M: I think it was fine. Kyle bore the brunt of the work and did a great job. I think my strength lies in structure and he could put things together in a poetic way, so in a sense I could be a semi-objective eye to a scene he had cut and figure out where to go next – we would feed off each other, which I think is really great. He’s also really fast in making decisions and I tend to ponder and procrastinate, so this way I was just forced to make decisions and move on, which was the best way to handle this film – instinctively and decisively.

THE WAY YOU HAVE USED B-ROLL TO TAKE US AWAY FROM THE DISTRESSING SCENES AT THE HOSPITAL WORKS VERY WELL FOR ME. THIS DOESN’T ALWAYS WORK – SOMETIMES I FIND THAT THE B-ROLL HAS NO RELATION AND FEELS LIKE IT DOESN’T BELONG TO THE STORY. WHY DO YOU THINK IT WORKS?
K: This was something we decided on very early on and so we made a point of shooting the visual scenes away from the hospital as crafted scenes themselves. Each of them tell you something about Sierra Leone visually which adds to the story.
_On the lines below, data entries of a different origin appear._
(* ===== verification/PersistentVolume.v ===== *)
(** * Package [persistentvolume]: persistent volumes

    [src/pkg/kubernetes/api/core/v1/persistentvolume]: the builder ([build.go]), the accessors
    that read back the path and the node affinity of a volume ([persistentvolume.go]) and the
    filtered lists ([buildlist.go]).  What the builder writes, the accessors read: the round trip
    is what lets the provisioner delete on the node where it created. *)

From S2P Require Import Prelude GoStrings KubeApi Builder NodeAffinity.
Open Scope string_scope. Open Scope list_scope.

(* Source: src/pkg/kubernetes/api/core/v1/persistentvolume/kubernetes.go *)

(* go: 30-34 KeyNode *)
Definition KeyNode := "kubernetes.io/hostname".

Section PersistentVolume.
Context {A : ApiTypes}.

(* Source: src/pkg/kubernetes/api/core/v1/persistentvolume/build.go *)

Definition Builder := builder PersistentVolume.

Definition NewBuilder : Builder := MkBuilder PersistentVolume_zero [].

Definition WithName (name : string) (b : Builder) : Builder :=
  if (len name =? 0)%nat then add_err (ErrNew "failed to build PV object: missing PV name") b
  else upd (fun pv => pv <| pv_Meta ::= fun m => m <| Name := name |> |>) b.

Definition WithAnnotations (annotations : gomap string) (b : Builder) : Builder :=
  if (mlen annotations =? 0)%nat then
    add_err (ErrNew "failed to build PV object: missing annotations") b
  else upd (fun pv => pv <| pv_Meta ::= fun m => m <| Annotations := annotations |> |>) b.

Definition WithLabels (labels : gomap string) (b : Builder) : Builder :=
  if (mlen labels =? 0)%nat then
    add_err (ErrNew "failed to build PV object: missing labels") b
  else upd (fun pv => pv <| pv_Meta ::= fun m => m <| Labels := labels |> |>) b.

Definition WithReclaimPolicy (reclaimPolicy : string) (b : Builder) : Builder :=
  upd (fun pv => pv <| pv_ReclaimPolicy := reclaimPolicy |>) b.

Definition WithVolumeMode (volumeMode : string) (b : Builder) : Builder :=
  upd (fun pv => pv <| pv_VolumeMode := Some volumeMode |>) b.

Definition WithAccessModes (accessMode : list string) (b : Builder) : Builder :=
  if (length accessMode =? 0)%nat then
    add_err (ErrNew "failed to build PV object: missing accessmodes") b
  else upd (fun pv => pv <| pv_AccessModes := accessMode |>) b.

Definition WithCapacityQty (resCapacity : Quantity) (b : Builder) : Builder :=
  upd (fun pv => pv <| pv_Capacity := Some {[ ResourceStorage := resCapacity ]} |>) b.

Definition WithCapacity (capacity : string) (b : Builder) : Builder :=
  match ParseQuantity capacity with
  | Ret resCapacity => WithCapacityQty resCapacity b
  | Fail err => add_err (Wrapf err
      "failed to build PV object: failed to parse capacity {%s}" [AStr capacity]) b
  | Panic => b
  end.

Definition WithLocalHostPathFormat (path fstype : string) (b : Builder) : Builder :=
  if (len path =? 0)%nat then add_err (ErrNew "failed to build PV object: missing PV path") b
  else upd (fun pv => pv <| pv_Source := PersistentVolumeSource_zero <|
    src_Local := Some {| local_Path := path; local_FSType := Some fstype |} |> |>) b.

Definition WithLocalHostDirectory (path : string) (b : Builder) : Builder :=
  WithLocalHostPathFormat path "" b.

Definition WithPersistentVolumeSource (source : option PersistentVolumeSource) (b : Builder) :
    Builder :=
  match source with
  | None => add_err (ErrNew "failed to build PV object: missing PV source") b
  | Some source => upd (fun pv => pv <| pv_Source := source |>) b
  end.

Definition WithNodeAffinityHostname (nodeName : string) (b : Builder) : Builder :=
  if (len nodeName =? 0)%nat then
    add_err (ErrNew "failed to build PV object: missing PV node name") b
  else upd (fun pv => pv <| pv_NodeAffinity :=
    Some {| Required := Some {| NodeSelectorTerms := [{| MatchExpressions :=
      [{| nsr_Key := KeyNode; nsr_Operator := NodeSelectorOpIn; nsr_Values := [nodeName] |}] |}]
    |} |} |>) b.

Definition WithNodeAffinity (Ord : MapOrder) (labels : gomap string) (b : Builder) : Builder :=
  if (mlen labels =? 0)%nat then
    add_err (ErrNew "failed to build PV object: missing PV node labels") b
  else
    let es := match_expressions (default ∅ labels) in
    if (length es =? 0)%nat then
      add_err (ErrNew "failed to build PV object: missing PV node label values") b
    else upd (fun pv => pv <| pv_NodeAffinity := Some {| Required := Some (one_term es) |} |>) b.

Definition WithNFS (server path : string) (readOnly : bool) (b : Builder) : Builder :=
  if (len server =? 0)%nat then
    add_err (ErrNew "failed to build PV object: missing NFS Server address") b
  else if (len path =? 0)%nat then
    add_err (ErrNew "failed to build PV object: missing NFS Path") b
  else upd (fun pv => pv <| pv_Source := PersistentVolumeSource_zero <|
    src_NFS := Some {| nfs_Server := server; nfs_Path := path; nfs_ReadOnly := readOnly |} |> |>) b.

Definition Build (b : Builder) : outcome error PersistentVolume :=
  build_with (fun es => Errorf "%+v" [AErrs es]) b.

(* Source: src/pkg/kubernetes/api/core/v1/persistentvolume/persistentvolume.go *)

(** ** [persistentvolume.go] *)

Record PV := { object : option PersistentVolume }.

Record PVList := { items : list PV }.

(* go: (p *PVList) Len() *)
Definition PVList_Len (p : PVList) : nat := length (items p).

(** Copies the items; a nil object is dereferenced. *)
Definition ToAPIList (p : PVList) : outcome error (list PersistentVolume) :=
  foldl (fun acc pv => plist ← acc; o ← deref (object pv); Ret (plist ++ [o])) (Ret []) (items p).

Definition NewForAPIObject (obj : option PersistentVolume) (opts : list (PV -> PV)) : PV :=
  foldl (fun p o => o p) {| object := obj |} opts.

Definition Predicate := PV -> bool.

(* go: (p *PV) IsNil() *)
Definition PV_IsNil (p : PV) : bool := match object p with None => true | Some _ => false end.

Definition GetPath (p : PV) : outcome error string :=
  o ← deref (object p);
  match src_Local (pv_Source o) with
  | Some local => Ret (local_Path local)
  | None =>
    match src_HostPath (pv_Source o) with
    | Some hostPath => Ret (hp_Path hostPath)
    | None => Ret ""
    end
  end.

(** The inner loop over the expressions of a term: [inl] is [return ""], [inr] the value of
    [hostname] after the loop. *)
(* go: 110-119 GetAffinitedNodeHostname *)
Fixpoint hostname_in_term (es : list NodeSelectorRequirement) (hostname : string) :
    unit + string :=
  match es with
  | [] => inr hostname
  | e :: es =>
    if String.eqb (nsr_Key e) KeyNode && String.eqb (nsr_Operator e) NodeSelectorOpIn then
      match nsr_Values e with
      | [v] => inr v
      | _ => inl tt
      end
    else hostname_in_term es hostname
  end.

(* go: 108-124 GetAffinitedNodeHostname *)
Fixpoint hostname_in_terms (ts : list NodeSelectorTerm) (hostname : string) : string :=
  match ts with
  | [] => hostname
  | t :: ts =>
    match hostname_in_term (MatchExpressions t) hostname with
    | inl _ => ""
    | inr h => if negb (String.eqb h "") then h else hostname_in_terms ts h
    end
  end.

Definition GetAffinitedNodeHostname (p : PV) : outcome error string :=
  o ← deref (object p);
  match pv_NodeAffinity o with
  | None => Ret ""
  | Some nodeAffinity =>
    match Required nodeAffinity with
    | None => Ret ""
    | Some required => Ret (hostname_in_terms (NodeSelectorTerms required) "")
    end
  end.

(** The body of the loops of [GetAffinitedNodeLabels]: [None] is [return nil]. *)
(* go: 155-163 GetAffinitedNodeLabels *)
Fixpoint labels_in_term (es : list NodeSelectorRequirement) (labels : gmap string string) :
    option (gmap string string) :=
  match es with
  | [] => Some labels
  | e :: es =>
    if String.eqb (nsr_Operator e) NodeSelectorOpIn then
      match nsr_Values e with
      | [v] => labels_in_term es (<[nsr_Key e := v]> labels)
      | _ => None
      end
    else labels_in_term es labels
  end.

Definition GetAffinitedNodeLabels (p : PV) : outcome error (gomap string) :=
  o ← deref (object p);
  match pv_NodeAffinity o with
  | None => Ret None
  | Some nodeAffinity =>
    match Required nodeAffinity with
    | None => Ret None
    | Some required =>
      Ret (foldl (fun acc t => acc ≫= labels_in_term (MatchExpressions t))
        (Some ∅) (NodeSelectorTerms required))
    end
  end.

(* go: func IsNil() *)
Definition IsNil : Predicate := fun p => PV_IsNil p.

(** On a nil object the accessor [GetName] would panic; the lists hold no nil object. *)
Definition ContainsName (name : string) : Predicate := fun p =>
  Contains (match object p with Some o => Name (pv_Meta o) | None => "" end) name.

Definition all (l : list Predicate) (p : PV) : bool := all_preds l p.

(* Source: src/pkg/kubernetes/api/core/v1/persistentvolume/buildlist.go *)

(** ** [buildlist.go] *)

Record ListBuilder := {
  lb_list : PVList;
  lb_filters : list Predicate;
  lb_errs : list error }.

Definition NewListBuilder : ListBuilder :=
  {| lb_list := {| items := [] |}; lb_filters := []; lb_errs := [] |}.

(** [None] is the nil list; after it the list of the builder is never read. *)
Definition ListBuilderForAPIObjects (pvs : option (list PersistentVolume)) : ListBuilder :=
  match pvs with
  | None => {| lb_list := {| items := [] |}; lb_filters := [];
               lb_errs := [ErrNew "failed to build pv list: missing api list"] |}
  | Some its => {| lb_list := {| items := map (fun pv => {| object := Some pv |}) its |};
                   lb_filters := []; lb_errs := [] |}
  end.

Definition ListBuilderForObjects (pvs : option PVList) : ListBuilder :=
  match pvs with
  | None => {| lb_list := {| items := [] |}; lb_filters := [];
               lb_errs := [ErrNew "failed to build pv list: missing object list"] |}
  | Some pvs => {| lb_list := pvs; lb_filters := []; lb_errs := [] |}
  end.

(* Source: src/pkg/kubernetes/api/core/v1/persistentvolume/persistentvolume.go *)

Definition WithFilter (pred : list Predicate) (b : ListBuilder) : ListBuilder :=
  {| lb_list := lb_list b; lb_filters := lb_filters b ++ pred; lb_errs := lb_errs b |}.

(* Source: src/pkg/kubernetes/api/core/v1/persistentvolume/buildlist.go *)

(* go: (b *ListBuilder) List() *)
Definition List (b : ListBuilder) : outcome error PVList :=
  match lb_errs b with
  | [] =>
    if (length (lb_filters b) =? 0)%nat then Ret (lb_list b)
    else Ret {| items := filter_loop (lb_filters b) (items (lb_list b)) |}
  | es => Fail (Errorf "failed to list pv: %+v" [AErrs es])
  end.

(* go: (b *ListBuilder) Len() *)
Definition Len (b : ListBuilder) : outcome error nat := l ← List b; Ret (PVList_Len l).

(* go: (b *ListBuilder) APIList() *)
Definition APIList (b : ListBuilder) : outcome error (list PersistentVolume) :=
  l ← List b; ToAPIList l.

(** ** The calls of the builder and what they promise *)

Inductive Op :=
| OpName (name : string)
| OpAnnotations (annotations : gomap string)
| OpLabels (labels : gomap string)
| OpReclaimPolicy (p : string)
| OpVolumeMode (m : string)
| OpAccessModes (ms : list string)
| OpCapacity (c : string)
| OpCapacityQty (q : Quantity)
| OpLocalHostDirectory (path : string)
| OpLocalHostPathFormat (path fstype : string)
| OpPersistentVolumeSource (s : option PersistentVolumeSource)
| OpNodeAffinityHostname (h : string)
| OpNodeAffinity (Ord : MapOrder) (labels : gomap string)
| OpNFS (server path : string) (readOnly : bool).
In many ways we worked just as hard on the b-roll sequences as the narrative sequences. We also wanted to have something visually aesthetic to take us away from the dark and gritty scenes in the hospital.

M: We wanted the film to feel like a film and not a report, all things happen in a context and the context is very relevant.

HOW MUCH INTERFERENCE WAS THERE FROM UNICEF IN THE FINAL OUTCOME OF THE STORY?
K: We were very fortunate in that they were happy with the film as it was, and were frankly very surprised given that it shows the difficult reality rather than the fluffy donor films about Africa we are all used to.

M: No interference really. Kyle edited a short advocacy clip according to their specifications, so this film was really up to us.

THANKS KYLE AND MIKI FOR YOUR THOUGHTFUL RESPONSES THAT WILL GIVE READERS LOTS TO THINK ABOUT. IT’S A BEAUTIFUL FILM AND I HOPE MANY MORE PEOPLE DO SEE IT!